What are we doing to take care of the orphans? And then I saw HopeTree Family Services, loving the fatherless and those in need of a home.
How are we taking care of the widow? And I saw LifeSpire and the homes they provide for the elderly.
What are we doing about raising up leaders in the church? And I saw the rows of excellent theological schools BGAV works with, including McAfee School of Theology, where I am currently taking online classes.
What are we doing to care for those in prison? And I saw GraceInside, building community with our incarcerated brothers and sisters.
How are we encouraging women to follow God’s call on their lives? And I saw the outstanding, powerhouse women of the Woman’s Missionary Union of Virginia and Virginia Baptist Women in Ministry using their gifts to make a huge impact for God’s Kingdom.
What are we doing to feed the hungry and uplift the downtrodden? And I saw the yellow-and-blue-clad volunteers of Virginia Baptist Disaster Response, who have tirelessly worked to feed and support those in dire need of aid.
How are we loving the stranger both near and far? And I saw Alia Abboud from Lebanon, Toma Magda from Croatia, Walter Klimt from Austria, Kate Ayers from ReEstablish Richmond, and Virginia Baptists around them ready to pray for refugees, serve them abroad, and give towards refugee ministries.
How are our churches engaging in art and creativity? And I heard the beautiful voices of the Uptick Artists band mix and mingle as they weave together old and new, hymn and inspiration, in worship that honored God.
What are we doing to heal a broken world and fight for reconciliation? And I looked down from the running track of Bonsack’s recreation center and saw a room filled with God’s people all with a variety of theological opinions, thoughts, backgrounds, and practices— all loving each other well.
We are far from perfect, but I am filled with hope when I looked around at this beautiful mess of churches, organizations, and image bearers of God that is the BGAV. Yet still, I pray we do not become complacent.
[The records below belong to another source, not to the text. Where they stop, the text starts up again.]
(** * SlackStampSender: the reaction relay of [app.py]

    A shallow embedding of the webhook relay: the Slack reaction handler
    [slack_events], the message resolver [fetch_slack_message], the article
    parser [parse_article_from_message], the record locator
    [find_notion_page_by_url] and the score writer [update_notion_score].

    Python values are the decoded JSON values the handler receives.  Remote
    services are oracles of a [world]; every remote call and every logger
    call is recorded in a trace, and a Python exception is an error value
    that cuts the rest of the computation short. *)

From Stdlib Require Import List ZArith NArith Bool String Ascii Lia.
Import ListNotations.

Set Implicit Arguments.
Set Warnings "-register-all".

(** ** Python strings

    A Python [str] is a sequence of Unicode code points. *)

Definition char := N.
Definition str := list char.

Definition u (s : string) : str :=
  map N_of_ascii (list_ascii_of_string s).

Definition str_eqb (a b : str) : bool :=
  if list_eq_dec N.eq_dec a b then true else false.

(** The line boundaries of [str.splitlines]:
    LF, VT, FF, CR, FS, GS, RS, NEL, LS and PS (CR LF counts once). *)
Definition is_linebreak (c : char) : bool :=
  existsb (N.eqb c) [10; 11; 12; 13; 28; 29; 30; 133; 8232; 8233]%N.

(** The characters [str.isspace] accepts, which [str.strip()] removes. *)
Definition is_space (c : char) : bool :=
  (((9 <=? c) && (c <=? 13)) || ((28 <=? c) && (c <=? 32))
   || (c =? 133) || (c =? 160) || (c =? 5760)
   || ((8192 <=? c) && (c <=? 8202))
   || (c =? 8232) || (c =? 8233) || (c =? 8239) || (c =? 8287)
   || (c =? 12288))%N.

(** [splitlines_from cur s]: [cur] is the line being read, reversed. *)
Fixpoint splitlines_from (cur : str) (s : str) : list str :=
  match s with
  | [] => match cur with [] => [] | _ => [rev cur] end
  | c :: rest =>
      if (c =? 13)%N then
        match rest with
        | 10%N :: rest' => rev cur :: splitlines_from [] rest'
        | _ => rev cur :: splitlines_from [] rest
        end
      else if is_linebreak c then rev cur :: splitlines_from [] rest
      else splitlines_from (c :: cur) rest
  end.

Definition splitlines (s : str) : list str := splitlines_from [] s.

Fixpoint dropwhile (p : char -> bool) (s : str) : str :=
  match s with
  | [] => []
  | c :: rest => if p c then dropwhile p rest else s
  end.

(** [s.strip()] and [s.strip(chars)] at a predicate on characters. *)
Definition strip_by (p : char -> bool) (s : str) : str :=
  rev (dropwhile p (rev (dropwhile p s))).

Definition strip (s : str) : str := strip_by is_space s.

Definition strip_chars (chars : str) (s : str) : str :=
  strip_by (fun c => existsb (N.eqb c) chars) s.

Definition startswith (s : str) (c : char) : bool :=
  match s with
  | c' :: _ => (c' =? c)%N
  | [] => false
  end.

Definition endswith (s : str) (c : char) : bool := startswith (rev s) c.

(** The slice [s[1:-1]]. *)
Definition slice_1_m1 (s : str) : str := removelast (tl s).

(** [sep.join(parts)]. *)
Fixpoint join (sep : str) (parts : list str) : str :=
  match parts with
  | [] => []
  | [p] => p
  | p :: ps => p ++ sep ++ join sep ps
  end.

Fixpoint is_prefix (p s : str) : bool :=
  match p, s with
  | [], _ => true
  | a :: p', b :: s' => (a =? b)%N && is_prefix p' s'
  | _ :: _, [] => false
  end.

(** [p in s] on two strings. *)
Fixpoint is_substring (p s : str) : bool :=
  is_prefix p s ||
  match s with
  | [] => false
  | _ :: s' => is_substring p s'
  end.

(** ** Decoded JSON values

    An object is the decoder's dict: its items in insertion order, every key
    once.  A number without fraction or exponent decodes to an [int], any
    other to a [float]; the decoder also accepts [NaN], [Infinity] and
    [-Infinity]. *)

(** A Python [float]: not-a-number, an infinity, or the finite value
    [m * 2^e] (every double is such a value). *)
Inductive pyfloat : Type :=
| FNaN
| FInf (negative : bool)
| FFinite (m e : Z).

Inductive json : Type :=
| JNull
| JBool (b : bool)
| JInt (n : Z)
| JStr (s : str)
| JArr (l : list json)
| JObj (o : list (str * json))
| JFloat (f : pyfloat).

Definition dict := list (str * json).

Fixpoint lookup (k : str) (o : dict) : option json :=
  match o with
  | [] => None
  | (k', v) :: o' => if str_eqb k k' then Some v else lookup k o'
  end.

(** [d.get(k, default)] on a dict. *)
Definition dict_get (o : dict) (k : str) (default : json) : json :=
  match lookup k o with
  | Some v => v
  | None => default
  end.

(** [m1 * 2^e1 = m2 * 2^e2]. *)
Definition dyadic_eqb (m1 e1 m2 e2 : Z) : bool :=
  (if e1 <=? e2 then m1 =? m2 * 2 ^ (e2 - e1)
   else m1 * 2 ^ (e1 - e2) =? m2)%Z.

(** [==] on two floats: not-a-number equals nothing. *)
Definition float_eqb (a b : pyfloat) : bool :=
  match a, b with
  | FInf s, FInf t => Bool.eqb s t
  | FFinite m1 e1, FFinite m2 e2 => dyadic_eqb m1 e1 m2 e2
  | _, _ => false
  end.

(** [==] between a float and an [int], compared by exact value. *)
Definition float_eq_int (a : pyfloat) (n : Z) : bool :=
  match a with
  | FFinite m e => dyadic_eqb m e n 0
  | _ => false
  end.

(** The decoder hands out one [NaN] object: inside lists and dicts, where
    comparison tries identity first, it counts as equal to itself. *)
Definition same_nan (x y : json) : bool :=
  match x, y with
  | JFloat FNaN, JFloat FNaN => true
  | _, _ => false
  end.

(** Python's [==] on decoded values ([True == 1 == 1.0], dicts compare as
    maps). *)
Fixpoint py_eq (x y : json) {struct x} : bool :=
  match x, y with
  | JNull, JNull => true
  | JBool a, JBool b => Bool.eqb a b
  | JBool a, JInt n => ((if a then 1 else 0) =? n)%Z
  | JInt n, JBool a => (n =? (if a then 1 else 0))%Z
  | JInt a, JInt b => (a =? b)%Z
  | JBool a, JFloat f => float_eq_int f (if a then 1 else 0)
  | JFloat f, JBool a => float_eq_int f (if a then 1 else 0)
  | JInt n, JFloat f => float_eq_int f n
  | JFloat f, JInt n => float_eq_int f n
  | JFloat f, JFloat g => float_eqb f g
  | JStr a, JStr b => str_eqb a b
  | JArr xs, JArr ys =>
      (fix all2 (xs ys : list json) : bool :=
         match xs, ys with
         | [], [] => true
         | x' :: xs', y' :: ys' =>
             (same_nan x' y' || py_eq x' y') && all2 xs' ys'
         | _, _ => false
         end) xs ys
  | JObj xo, JObj yo =>
      Nat.eqb (List.length xo) (List.length yo) &&
      (fix items (xo : list (str * json)) : bool :=
         match xo with
         | [] => true
         | (k, v) :: xo' =>
             match lookup k yo with
             | Some v' => same_nan v v' || py_eq v v'
             | None => false
             end && items xo'
         end) xo
  | _, _ => false
  end.

(** Truth value of a decoded value ([bool(x)]). *)
Definition truthy (x : json) : bool :=
  match x with
  | JNull => false
  | JBool b => b
  | JInt n => negb (n =? 0)%Z
  | JStr s => match s with [] => false | _ => true end
  | JArr l => match l with [] => false | _ => true end
  | JObj o => match o with [] => false | _ => true end
  | JFloat (FFinite m _) => negb (m =? 0)%Z
  | JFloat _ => true
  end.

(** [x in t] for a tuple [t]. *)
Definition py_in (x : json) (t : list json) : bool := existsb (py_eq x) t.

(** ** Exceptions, the trace and the monad of handler code *)

(** The exceptions the handler's own operations raise, and [RemoteError]
    for whatever a remote client raises (a subclass of [Exception]). *)
Inductive exn : Type :=
| AttributeError
| TypeError
| KeyError
| IndexError
| RemoteError (what : str)
| ValueError
| UnicodeEncodeError.

Inductive level : Type := DEBUG | ERROR.

Inductive logarg : Type :=
| V (v : json)
| E (e : exn).

(** What a run leaves behind: logger calls (level, format, arguments) and
    the three kinds of remote call. *)
Inductive event : Type :=
| Log (lvl : level) (fmt : string) (args : list logarg)
| SlackReplies (channel ts : json)
| NotionQuery (article_url : str)
| NotionUpdate (page_id : json) (score : Z).

(** A computation leaves a trace and either raises or returns. *)
Definition M (A : Type) : Type := (list event * (exn + A))%type.

Definition ret {A} (a : A) : M A := ([], inr a).
Definition raise {A} (e : exn) : M A := ([], inl e).
Definition emit (ev : event) : M unit := ([ev], inr tt).
Definition lift {A} (r : exn + A) : M A := ([], r).

Definition bind {A B} (m : M A) (f : A -> M B) : M B :=
  match m with
  | (t, inl e) => (t, inl e)
  | (t, inr a) => let (t', r) := f a in (t ++ t', r)
  end.

Notation "x <- m ;; k" := (bind m (fun x => k))
  (at level 61, m at next level, right associativity).
Notation "m ;;; k" := (bind m (fun _ => k))
  (at level 61, right associativity).

Definition trace_of {A} (m : M A) : list event := fst m.
Definition result_of {A} (m : M A) : exn + A := snd m.

Definition is_remote_call (ev : event) : bool :=
  match ev with
  | Log _ _ _ => false
  | _ => true
  end.

Definition remote_calls (t : list event) : list event :=
  filter is_remote_call t.

Definition logger_debug (fmt : string) (args : list logarg) : M unit :=
  emit (Log DEBUG fmt args).
Definition logger_error (fmt : string) (args : list logarg) : M unit :=
  emit (Log ERROR fmt args).

(** ** Python operations that can raise *)

(** [x.get(k, default)]: only a dict has [get]. *)
Definition py_get (x : json) (k : str) (default : json) : M json :=
  match x with
  | JObj o => ret (dict_get o k default)
  | _ => raise AttributeError
  end.

(** [k in x] for a string [k]. *)
Definition py_contains (k : str) (x : json) : M bool :=
  match x with
  | JObj o => ret (match lookup k o with Some _ => true | None => false end)
  | JArr l => ret (existsb (fun e => py_eq e (JStr k)) l)
  | JStr s => ret (is_substring k s)
  | _ => raise TypeError
  end.

(** [x[k]] for a string [k]. *)
Definition py_getitem (x : json) (k : str) : M json :=
  match x with
  | JObj o => match lookup k o with
              | Some v => ret v
              | None => raise KeyError
              end
  | _ => raise TypeError
  end.
(** * The Layer III bit reservoir of shine (src/lib/reservoir.c)

    A shallow embedding of the four reservoir routines [ResvFrameBegin],
    [ResvMaxBits], [ResvAdjust] and [ResvFrameEnd], and the properties of
    the bit-budget accounting they implement.

    Conventions of the embedding.
    - A C [int] is a [Z].  Signed overflow is undefined in C, so the model
      describes the executions in which every intermediate value fits an
      [int]; [/] is [Z.quot], [%] is [Z.rem] (C99 truncation towards zero),
      [x << k] is [Z.shiftl x k] and [x & 1] is [Z.land x 1].  A division by
      zero (no channel at all) is undefined in C; [Z.quot] gives 0.
    - A C [double] is a binary64 [spec_float] with the IEEE operations of
      the Standard Library ([SFmul], [SFsub] at precision 53).
    - The configuration is passed by pointer and mutated in place in C; here
      every routine takes the configuration and returns the updated one.
    - [types.h] is not among the sources at hand: the structures below keep
      the fields that reservoir.c reads or writes.  [part2_3_length] is a
      [Z] that is never wrapped: this is what the code computes, whether the
      field is declared [int] or [unsigned], as long as the field and the
      sums stored into it are not negative.  With an [unsigned] field a
      negative sum wraps and line 149 compares as unsigned, so the
      properties that speak of the plan taken, of the field values or of
      [resvDrain] are stated for a stuffing that is not negative; it is not
      negative whenever [ResvSize] and [ResvMax] are not, as on every run of
      the calling protocol. *)

From Stdlib Require Import ZArith Lia Bool SpecFloat.
From stdpp Require Import base option list relations.

Local Open Scope Z_scope.

(** ** Data model *)

(** [gr_info]: the per granule and channel side information.  The reservoir
    only touches [part2_3_length], the number of bits of the granule.  Its
    declaration is in [types.h]; the value is kept as an unwrapped [Z],
    which agrees with an [int] and with an [unsigned] field on the values
    that are not negative. *)
Record gr_info := mk_gr_info {
  part2_3_length : Z
}.

(** [L3_side_info_t]: [gr[2].ch[2]] is a list of rows, one row per granule,
    one [gr_info] per channel. *)
Record L3_side_info_t := mk_side_info {
  main_data_begin : Z;
  resvDrain : Z;
  gr : list (list gr_info)
}.

Record wave_t := mk_wave {
  channels : Z
}.

Record shine_global_config := mk_config {
  wave : wave_t;
  mean_bits : Z;
  ResvSize : Z;
  ResvMax : Z;
  side_info : L3_side_info_t
}.

(** Field updates ([config->f = v]). *)
Definition set_ResvMax (v : Z) (config : shine_global_config) : shine_global_config :=
  {| wave := wave config; mean_bits := mean_bits config;
     ResvSize := ResvSize config; ResvMax := v;
     side_info := side_info config |}.

Definition set_ResvSize (v : Z) (config : shine_global_config) : shine_global_config :=
  {| wave := wave config; mean_bits := mean_bits config;
     ResvSize := v; ResvMax := ResvMax config;
     side_info := side_info config |}.

Definition set_mean_bits (v : Z) (config : shine_global_config) : shine_global_config :=
  {| wave := wave config; mean_bits := v;
     ResvSize := ResvSize config; ResvMax := ResvMax config;
     side_info := side_info config |}.

Definition set_side_info (s : L3_side_info_t) (config : shine_global_config)
  : shine_global_config :=
  {| wave := wave config; mean_bits := mean_bits config;
     ResvSize := ResvSize config; ResvMax := ResvMax config;
     side_info := s |}.

Definition set_main_data_begin (v : Z) (s : L3_side_info_t) : L3_side_info_t :=
  {| main_data_begin := v; resvDrain := resvDrain s; gr := gr s |}.

Definition set_resvDrain (v : Z) (s : L3_side_info_t) : L3_side_info_t :=
  {| main_data_begin := main_data_begin s; resvDrain := v; gr := gr s |}.

(** [l3_side->gr[g].ch[c].part2_3_length].  An index outside the array is
    undefined behaviour in C; the model reads 0 there. *)
Definition get_length (s : L3_side_info_t) (g c : nat) : Z :=
  match gr s !! g with
  | Some row => match row !! c with
                | Some gi => part2_3_length gi
                | None => 0
                end
  | None => 0
  end.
I pray that we are not so comfortable that we do not take the injustices of the world as pressing issues that God calls us to engage with now. I pray that we are not so focused on our own self-preservation as a church that we forget the least of these in our communities both far and near. I pray that we can continue to push for unity and recognize that we have more in common, that brings us together in God’s mission, than we have differences that separate us. I pray that we continue to push for greater diversity and representation in our body.

As our keynote speaker, Scot McKnight, pointed out, we live in a world that calls us to choose sides. To divide. To call our neighbors enemies. In this divisive world I see the BGAV positioned perfectly to be a prophetic presence. A deeply rooted tree that can stand firm in the middle of the storm and show a new way. To provide a space where all can love each other despite differences. A foretaste of the radiantly colorful and expansive Kingdom of God.
This is a difficult place to be. It takes wisdom. It takes patience. It takes grace and mercy. But these are the gifts that God will give us in abundance if we only ask.
Being at the Annual Meeting filled me with a deep sense of gratitude. I am so incredibly thankful that firstly, I am a part of a body that believes in a risen Christ who has already saved the world, and secondly, that I am not alone in the fight for justice and goodness. How blessed am I to serve God with this beautiful family.
With more hugs and handshakes, we bundled up and bid goodbye to our closest relatives and to our new family members we never knew we had. I look forward to next year’s family reunion.
Will Cumbia is currently serving as the field coordinator for BGAV’s focus:refugee missions partnership in Austria.